From the entries below, return exactly the lines beginning at the one that contains "rewrite ARC_undefined_l; reflexivity." and ending at the one that contains "value <> VNull", both of them included, and only those lines.

□ □ □ □ □ □ □

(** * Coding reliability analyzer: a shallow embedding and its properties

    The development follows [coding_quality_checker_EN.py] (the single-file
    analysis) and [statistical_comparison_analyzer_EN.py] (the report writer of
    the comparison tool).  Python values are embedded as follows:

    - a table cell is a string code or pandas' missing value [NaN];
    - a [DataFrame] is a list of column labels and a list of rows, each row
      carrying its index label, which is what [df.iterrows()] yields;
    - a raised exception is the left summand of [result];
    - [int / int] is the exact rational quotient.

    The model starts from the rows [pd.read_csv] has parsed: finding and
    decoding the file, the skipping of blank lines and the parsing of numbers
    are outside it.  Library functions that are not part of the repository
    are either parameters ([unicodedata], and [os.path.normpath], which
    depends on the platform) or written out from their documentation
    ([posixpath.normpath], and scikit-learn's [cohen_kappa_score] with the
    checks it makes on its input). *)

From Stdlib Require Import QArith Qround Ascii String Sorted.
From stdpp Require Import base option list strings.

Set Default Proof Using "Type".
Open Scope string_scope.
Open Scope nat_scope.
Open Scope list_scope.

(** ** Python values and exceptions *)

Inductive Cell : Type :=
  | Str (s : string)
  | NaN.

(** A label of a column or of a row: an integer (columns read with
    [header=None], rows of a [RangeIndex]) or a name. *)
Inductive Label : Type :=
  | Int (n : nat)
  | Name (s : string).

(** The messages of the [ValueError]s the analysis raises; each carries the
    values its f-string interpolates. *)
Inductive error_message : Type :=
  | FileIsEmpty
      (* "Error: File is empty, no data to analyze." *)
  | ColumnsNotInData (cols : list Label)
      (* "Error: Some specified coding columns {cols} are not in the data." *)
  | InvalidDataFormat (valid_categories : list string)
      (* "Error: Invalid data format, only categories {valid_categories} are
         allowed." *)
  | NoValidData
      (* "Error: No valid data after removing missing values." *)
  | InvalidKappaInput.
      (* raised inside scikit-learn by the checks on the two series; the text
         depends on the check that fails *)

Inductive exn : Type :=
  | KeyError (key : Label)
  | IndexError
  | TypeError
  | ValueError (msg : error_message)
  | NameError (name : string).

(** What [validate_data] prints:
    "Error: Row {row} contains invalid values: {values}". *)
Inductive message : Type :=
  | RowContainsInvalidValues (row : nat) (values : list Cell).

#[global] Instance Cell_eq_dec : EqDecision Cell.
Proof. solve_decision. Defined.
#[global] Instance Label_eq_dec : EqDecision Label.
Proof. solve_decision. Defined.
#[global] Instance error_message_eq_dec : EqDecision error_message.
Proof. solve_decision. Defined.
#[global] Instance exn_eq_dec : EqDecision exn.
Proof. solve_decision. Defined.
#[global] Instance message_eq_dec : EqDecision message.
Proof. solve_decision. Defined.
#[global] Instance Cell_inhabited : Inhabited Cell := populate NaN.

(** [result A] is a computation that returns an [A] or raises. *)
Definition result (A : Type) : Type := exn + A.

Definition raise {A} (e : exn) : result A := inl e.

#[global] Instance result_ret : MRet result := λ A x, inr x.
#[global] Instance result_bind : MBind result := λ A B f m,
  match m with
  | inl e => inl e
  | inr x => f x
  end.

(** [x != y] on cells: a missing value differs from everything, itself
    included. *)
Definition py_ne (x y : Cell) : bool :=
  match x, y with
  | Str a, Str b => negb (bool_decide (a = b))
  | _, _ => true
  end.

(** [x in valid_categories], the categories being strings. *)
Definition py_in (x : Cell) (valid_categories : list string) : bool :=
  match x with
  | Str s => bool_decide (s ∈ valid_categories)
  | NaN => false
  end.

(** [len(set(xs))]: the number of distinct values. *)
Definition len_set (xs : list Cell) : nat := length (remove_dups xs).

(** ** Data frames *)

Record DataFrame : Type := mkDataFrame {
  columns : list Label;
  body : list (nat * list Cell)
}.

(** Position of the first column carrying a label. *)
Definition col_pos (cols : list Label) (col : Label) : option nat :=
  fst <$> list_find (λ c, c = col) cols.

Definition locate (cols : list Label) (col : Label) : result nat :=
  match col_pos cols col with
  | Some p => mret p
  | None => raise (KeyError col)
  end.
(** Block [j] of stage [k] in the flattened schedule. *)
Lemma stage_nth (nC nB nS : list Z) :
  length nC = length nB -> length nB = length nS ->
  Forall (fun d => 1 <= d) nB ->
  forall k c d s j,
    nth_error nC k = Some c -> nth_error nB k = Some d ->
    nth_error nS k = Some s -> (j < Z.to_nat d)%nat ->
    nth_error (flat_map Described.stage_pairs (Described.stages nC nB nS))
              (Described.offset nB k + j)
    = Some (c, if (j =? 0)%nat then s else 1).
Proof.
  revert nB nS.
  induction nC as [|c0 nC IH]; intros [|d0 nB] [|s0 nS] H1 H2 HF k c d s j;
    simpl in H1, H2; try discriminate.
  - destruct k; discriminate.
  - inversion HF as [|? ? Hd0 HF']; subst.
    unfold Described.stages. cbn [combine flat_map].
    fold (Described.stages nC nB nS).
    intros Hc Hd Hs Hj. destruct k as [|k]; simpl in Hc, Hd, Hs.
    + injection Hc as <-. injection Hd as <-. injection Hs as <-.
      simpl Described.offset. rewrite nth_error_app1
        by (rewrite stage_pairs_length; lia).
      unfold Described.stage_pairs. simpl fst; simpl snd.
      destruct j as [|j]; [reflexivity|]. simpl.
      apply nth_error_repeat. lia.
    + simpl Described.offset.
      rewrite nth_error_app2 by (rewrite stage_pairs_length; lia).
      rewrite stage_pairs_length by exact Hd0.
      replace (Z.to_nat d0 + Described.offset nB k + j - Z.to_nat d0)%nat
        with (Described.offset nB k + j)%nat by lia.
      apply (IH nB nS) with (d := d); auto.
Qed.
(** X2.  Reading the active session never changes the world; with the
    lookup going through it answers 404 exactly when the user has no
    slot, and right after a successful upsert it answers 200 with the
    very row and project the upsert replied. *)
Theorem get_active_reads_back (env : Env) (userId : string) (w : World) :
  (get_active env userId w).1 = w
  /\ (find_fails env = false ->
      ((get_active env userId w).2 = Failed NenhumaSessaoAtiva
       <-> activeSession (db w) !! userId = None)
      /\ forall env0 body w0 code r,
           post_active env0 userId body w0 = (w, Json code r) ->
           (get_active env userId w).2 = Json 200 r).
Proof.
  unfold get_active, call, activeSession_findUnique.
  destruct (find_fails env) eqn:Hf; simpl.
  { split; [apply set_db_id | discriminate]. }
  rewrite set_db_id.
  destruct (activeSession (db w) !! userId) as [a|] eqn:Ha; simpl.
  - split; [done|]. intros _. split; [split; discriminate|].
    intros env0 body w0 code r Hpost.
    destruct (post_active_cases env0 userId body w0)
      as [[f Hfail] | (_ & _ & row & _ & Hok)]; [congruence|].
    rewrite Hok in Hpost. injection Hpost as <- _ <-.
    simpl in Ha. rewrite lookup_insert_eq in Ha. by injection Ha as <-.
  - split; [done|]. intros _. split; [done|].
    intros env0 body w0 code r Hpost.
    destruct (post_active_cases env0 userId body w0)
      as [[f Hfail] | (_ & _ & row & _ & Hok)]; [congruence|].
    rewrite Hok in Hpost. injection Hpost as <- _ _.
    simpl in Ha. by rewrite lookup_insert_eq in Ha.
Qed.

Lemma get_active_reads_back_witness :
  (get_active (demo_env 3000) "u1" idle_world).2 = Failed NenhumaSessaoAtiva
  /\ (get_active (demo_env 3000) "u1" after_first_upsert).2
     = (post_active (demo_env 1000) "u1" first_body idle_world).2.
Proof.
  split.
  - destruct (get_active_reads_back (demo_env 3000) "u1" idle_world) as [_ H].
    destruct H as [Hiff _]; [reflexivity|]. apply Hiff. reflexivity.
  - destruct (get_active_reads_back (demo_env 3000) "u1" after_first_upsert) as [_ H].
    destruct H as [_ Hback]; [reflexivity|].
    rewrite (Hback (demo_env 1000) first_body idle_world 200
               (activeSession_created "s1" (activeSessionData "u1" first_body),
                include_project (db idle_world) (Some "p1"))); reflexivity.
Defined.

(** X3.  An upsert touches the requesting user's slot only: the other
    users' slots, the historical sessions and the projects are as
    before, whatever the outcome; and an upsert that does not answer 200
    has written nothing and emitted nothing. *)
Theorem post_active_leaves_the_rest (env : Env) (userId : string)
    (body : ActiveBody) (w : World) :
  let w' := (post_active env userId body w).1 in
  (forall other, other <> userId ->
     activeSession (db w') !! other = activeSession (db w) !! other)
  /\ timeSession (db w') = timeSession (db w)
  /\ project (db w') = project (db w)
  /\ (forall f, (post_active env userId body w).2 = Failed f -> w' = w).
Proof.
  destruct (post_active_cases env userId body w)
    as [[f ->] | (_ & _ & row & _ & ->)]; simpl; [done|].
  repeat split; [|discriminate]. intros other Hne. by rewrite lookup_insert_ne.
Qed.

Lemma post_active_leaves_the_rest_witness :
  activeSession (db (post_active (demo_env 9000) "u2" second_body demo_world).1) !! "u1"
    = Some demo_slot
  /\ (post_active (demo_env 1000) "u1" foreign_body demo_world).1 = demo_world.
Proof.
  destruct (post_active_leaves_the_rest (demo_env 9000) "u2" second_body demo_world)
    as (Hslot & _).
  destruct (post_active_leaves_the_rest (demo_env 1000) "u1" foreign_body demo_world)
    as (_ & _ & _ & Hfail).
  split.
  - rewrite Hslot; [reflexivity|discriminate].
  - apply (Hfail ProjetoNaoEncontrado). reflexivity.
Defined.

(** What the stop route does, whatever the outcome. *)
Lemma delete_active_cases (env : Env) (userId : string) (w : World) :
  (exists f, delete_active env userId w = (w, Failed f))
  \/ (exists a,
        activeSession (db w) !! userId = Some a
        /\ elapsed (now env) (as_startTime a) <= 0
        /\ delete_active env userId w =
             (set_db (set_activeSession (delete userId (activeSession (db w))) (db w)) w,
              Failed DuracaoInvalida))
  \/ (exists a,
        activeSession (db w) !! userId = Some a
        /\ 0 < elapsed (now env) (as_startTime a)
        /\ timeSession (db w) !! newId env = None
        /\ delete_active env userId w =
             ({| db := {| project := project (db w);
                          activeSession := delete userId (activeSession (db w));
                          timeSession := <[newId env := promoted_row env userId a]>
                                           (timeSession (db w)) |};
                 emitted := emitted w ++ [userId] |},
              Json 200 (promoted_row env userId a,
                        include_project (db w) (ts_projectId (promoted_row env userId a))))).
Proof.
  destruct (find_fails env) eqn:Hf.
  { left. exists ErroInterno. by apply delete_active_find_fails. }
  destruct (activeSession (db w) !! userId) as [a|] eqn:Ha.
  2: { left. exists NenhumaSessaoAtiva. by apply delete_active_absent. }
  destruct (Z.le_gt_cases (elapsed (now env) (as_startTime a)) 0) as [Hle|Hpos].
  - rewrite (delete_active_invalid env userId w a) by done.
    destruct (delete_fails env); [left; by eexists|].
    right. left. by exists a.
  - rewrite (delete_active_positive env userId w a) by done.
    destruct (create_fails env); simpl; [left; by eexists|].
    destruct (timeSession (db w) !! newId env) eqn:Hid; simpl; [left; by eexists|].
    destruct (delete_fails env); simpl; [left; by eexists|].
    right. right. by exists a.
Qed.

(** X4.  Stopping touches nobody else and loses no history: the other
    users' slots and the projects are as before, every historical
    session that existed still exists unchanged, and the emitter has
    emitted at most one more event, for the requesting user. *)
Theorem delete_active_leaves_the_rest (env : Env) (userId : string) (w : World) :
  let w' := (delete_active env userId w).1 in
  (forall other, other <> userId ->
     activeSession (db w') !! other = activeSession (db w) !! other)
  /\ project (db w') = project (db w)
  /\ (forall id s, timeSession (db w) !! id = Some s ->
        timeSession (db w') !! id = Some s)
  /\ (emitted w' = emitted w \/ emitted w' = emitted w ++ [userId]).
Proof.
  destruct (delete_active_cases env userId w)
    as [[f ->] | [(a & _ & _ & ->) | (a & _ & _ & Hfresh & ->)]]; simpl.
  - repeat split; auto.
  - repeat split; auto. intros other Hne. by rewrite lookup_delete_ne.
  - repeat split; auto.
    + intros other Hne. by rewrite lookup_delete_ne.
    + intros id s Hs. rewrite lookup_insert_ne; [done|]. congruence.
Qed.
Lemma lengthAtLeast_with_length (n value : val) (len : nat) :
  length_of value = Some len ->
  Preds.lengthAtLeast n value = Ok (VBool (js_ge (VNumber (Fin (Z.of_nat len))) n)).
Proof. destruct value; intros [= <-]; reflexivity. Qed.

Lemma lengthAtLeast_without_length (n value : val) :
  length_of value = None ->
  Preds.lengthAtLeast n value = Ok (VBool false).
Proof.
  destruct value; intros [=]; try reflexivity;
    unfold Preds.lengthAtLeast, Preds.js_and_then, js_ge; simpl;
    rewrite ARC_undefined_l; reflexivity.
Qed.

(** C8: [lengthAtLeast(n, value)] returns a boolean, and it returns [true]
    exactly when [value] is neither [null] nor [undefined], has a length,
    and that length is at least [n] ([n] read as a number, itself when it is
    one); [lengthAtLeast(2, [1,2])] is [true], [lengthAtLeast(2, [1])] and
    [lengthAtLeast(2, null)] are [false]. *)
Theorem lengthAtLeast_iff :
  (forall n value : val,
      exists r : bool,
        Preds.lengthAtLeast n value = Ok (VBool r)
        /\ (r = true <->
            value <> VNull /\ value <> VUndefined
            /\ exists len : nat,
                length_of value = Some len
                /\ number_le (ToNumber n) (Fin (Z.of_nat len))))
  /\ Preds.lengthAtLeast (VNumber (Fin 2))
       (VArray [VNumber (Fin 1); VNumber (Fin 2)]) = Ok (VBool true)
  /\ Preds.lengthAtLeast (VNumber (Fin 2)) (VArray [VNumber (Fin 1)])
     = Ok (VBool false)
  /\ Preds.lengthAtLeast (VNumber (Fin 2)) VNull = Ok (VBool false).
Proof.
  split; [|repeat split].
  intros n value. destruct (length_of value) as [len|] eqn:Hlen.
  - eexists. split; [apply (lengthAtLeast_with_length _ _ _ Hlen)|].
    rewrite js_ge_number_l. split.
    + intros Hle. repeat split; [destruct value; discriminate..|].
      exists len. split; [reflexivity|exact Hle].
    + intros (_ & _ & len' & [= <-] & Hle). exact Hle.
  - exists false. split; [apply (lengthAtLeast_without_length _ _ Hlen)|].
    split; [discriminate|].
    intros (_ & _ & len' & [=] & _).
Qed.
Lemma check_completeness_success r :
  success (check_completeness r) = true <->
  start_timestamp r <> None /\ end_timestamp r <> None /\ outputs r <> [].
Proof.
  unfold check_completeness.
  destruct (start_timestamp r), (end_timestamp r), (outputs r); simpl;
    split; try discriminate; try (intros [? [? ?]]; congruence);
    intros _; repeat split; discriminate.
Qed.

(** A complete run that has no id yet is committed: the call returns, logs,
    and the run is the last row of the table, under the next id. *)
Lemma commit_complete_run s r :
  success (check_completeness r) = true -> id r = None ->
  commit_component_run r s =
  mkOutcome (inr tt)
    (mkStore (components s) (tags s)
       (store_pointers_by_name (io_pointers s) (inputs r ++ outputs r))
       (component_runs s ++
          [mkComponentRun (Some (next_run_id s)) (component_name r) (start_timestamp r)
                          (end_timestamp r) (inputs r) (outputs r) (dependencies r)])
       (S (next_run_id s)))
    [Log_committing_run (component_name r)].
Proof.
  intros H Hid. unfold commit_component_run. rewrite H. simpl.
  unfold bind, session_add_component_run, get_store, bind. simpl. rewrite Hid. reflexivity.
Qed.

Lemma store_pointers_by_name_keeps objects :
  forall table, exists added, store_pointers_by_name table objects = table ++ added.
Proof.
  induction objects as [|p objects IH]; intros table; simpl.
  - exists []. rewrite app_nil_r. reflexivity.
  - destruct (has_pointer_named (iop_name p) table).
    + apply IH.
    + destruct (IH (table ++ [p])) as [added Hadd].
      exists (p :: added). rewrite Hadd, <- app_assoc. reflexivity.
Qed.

□ □ □ □ □ □ □

_Written answer:_
    rewrite ARC_undefined_l; reflexivity.
Qed.

(** C8: [lengthAtLeast(n, value)] returns a boolean, and it returns [true]
    exactly when [value] is neither [null] nor [undefined], has a length,
    and that length is at least [n] ([n] read as a number, itself when it is
    one); [lengthAtLeast(2, [1,2])] is [true], [lengthAtLeast(2, [1])] and
    [lengthAtLeast(2, null)] are [false]. *)
Theorem lengthAtLeast_iff :
  (forall n value : val,
      exists r : bool,
        Preds.lengthAtLeast n value = Ok (VBool r)
        /\ (r = true <->
            value <> VNull /\ value <> VUndefined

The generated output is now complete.